Dr John Pierce, the golden youth from long ago, from sunrise days: thin fair hair and lines of disappointment round his mouth, now that the sun was creeping down the sky.

Well, everyone gets older. He was more shocked than she: he had held an image of her in his mind, a beautiful, laughing girl, with long, thick hair. One day she’d loved him; the next she hadn’t. He never knew why. Tossed her head and walked by, and wounded him for ever.

‘Good God,’ she said, ‘it’s John Pierce.’

‘A long time ago,’ he said. ‘Do try and relax.’

She tried.

‘I think it’s just a cyst,’ he said, ‘causing the trouble. Probably benign, but we’d better open you up and make sure: and of course there are a lot of fibroids here. But then in a woman of your age that’s to be expected. How old? Forty-seven?
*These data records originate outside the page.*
Lemma hood_classes labels n seed s k :
  ffqs_inv labels n seed s → k ≤ max_list (nbr_label s) →
  ∃ ls : list Z, length ls = k ∧ NoDup ls ∧
    ∀ l, l ∈ ls → ∃ c q, 1 ≤ c ≤ k ∧ nbr_label s !! q = Some c ∧ labels !! q = Some l.
Proof.
  intros Hinv. induction k as [|k IH]; intros Hk.
  - exists []. split_and!; [done | constructor |]. intros l Hl. by apply elem_of_nil in Hl.
  - destruct (IH ltac:(lia)) as (ls & Hlen & Hnd & Hls).
    destruct (fi_hoods _ _ _ _ Hinv (S k) ltac:(lia)) as [q Hq].
    destruct (lookup_lt_is_Some_2 labels q) as [l Hl].
    { rewrite <- (fi_len _ _ _ _ Hinv). by eapply lookup_lt_Some. }
    exists (l :: ls). split_and!.
    + simpl. lia.
    + apply NoDup_cons. split; [|done]. intros Hin.
      destruct (Hls l Hin) as (c & q' & Hc & Hq' & Hl').
      assert (c = S k); [|lia].
      apply (fi_distinct _ _ _ _ Hinv q' q c (S k)); [done | done | lia | lia | congruence].
    + intros l' Hin. apply elem_of_cons in Hin as [->|Hin].
      * exists (S k), q. split_and!; [lia | lia | done | done].
      * destruct (Hls l' Hin) as (c & q' & Hc & Hq' & Hl').
        exists c, q'. split_and!; [lia | lia | done | done].
Qed.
Good God!’

He was forty-seven too. If it’s old for a woman it’s old for a man but that wasn’t the way he wanted to see it. Does anyone? He was married with three children and three ponies, and a receptionist he lusted after, and wouldn’t have to lust after if only he had true love, and hadn’t lost it long ago to Tandy Watson, who’d tossed her head one day and broken his heart. He blamed her.

He opened Tandy up: and took out everything. Womb, fallopian tubes, ovaries. Snip, snip. Forceps, nurse. (The nurse had glowing eyes above her mask, which reminded him of the past.) He sat by Tandy’s bed while she came out of the anaesthetic and told her what he’d done.

‘I thought we’d better be on the safe side,’ he said.

‘But what was wrong with them?’

‘Well, nothing,’ he said, ‘but wombs are a great source of trouble to women your age.’

‘You mean you took out three perfectly healthy organs?’

‘Well, yes,’ he said. ‘This cyst was benign but the next one mightn’t be. And I gave you an oestrogen implant so you’ll be better off than you were before. Oestrogen slows the ageing process. Well, look,’ he said nervously, for her eyes were enormous and witchlike, ‘what use are those organs to a woman of fifty? They’ve served their purpose. They’re no use to anyone.’

‘Forty-seven,’ she said. ‘Those organs are me. I am nothing, now. You have turned off the light. No one asked you to: no one said you could: you have taken it upon yourself to turn out the light of my life.’

He thought she might sue, but she didn’t. She didn’t want anyone to know what had happened. She was dull and depressed for a good six months, shocked and zombie-like.

She split up with Peter, who of course had to know, and blamed it on the loss of her organs. He was only forty: what would he want with a half-woman of nearly fifty, without womb, ovaries or fallopian tubes? The few friends she told assured her that in fact no harm had been done: that Peter would have gone anyway; that many women sought out the operation: that she looked, thanks to the oestrogen, slimmer and younger and prettier than before. But Tandy was not convinced. She gave up medical school: it was too much trouble. She became a grandmother and was glad it was a boy.

‘They have a better life than girls,’ she said, admiring the contained and tidy infant penis.

When she saw John Pierce in the street she would cross the road to avoid him. He seemed to her to walk in a pool of dark. But then she had, after all, turned the light of his life off, carelessly, long ago. She’d slept with him and then denied it to everyone, and failed to love him, and spoiled his life, and he couldn’t forgive that. Could anyone, really, man or woman, be expected to forgive?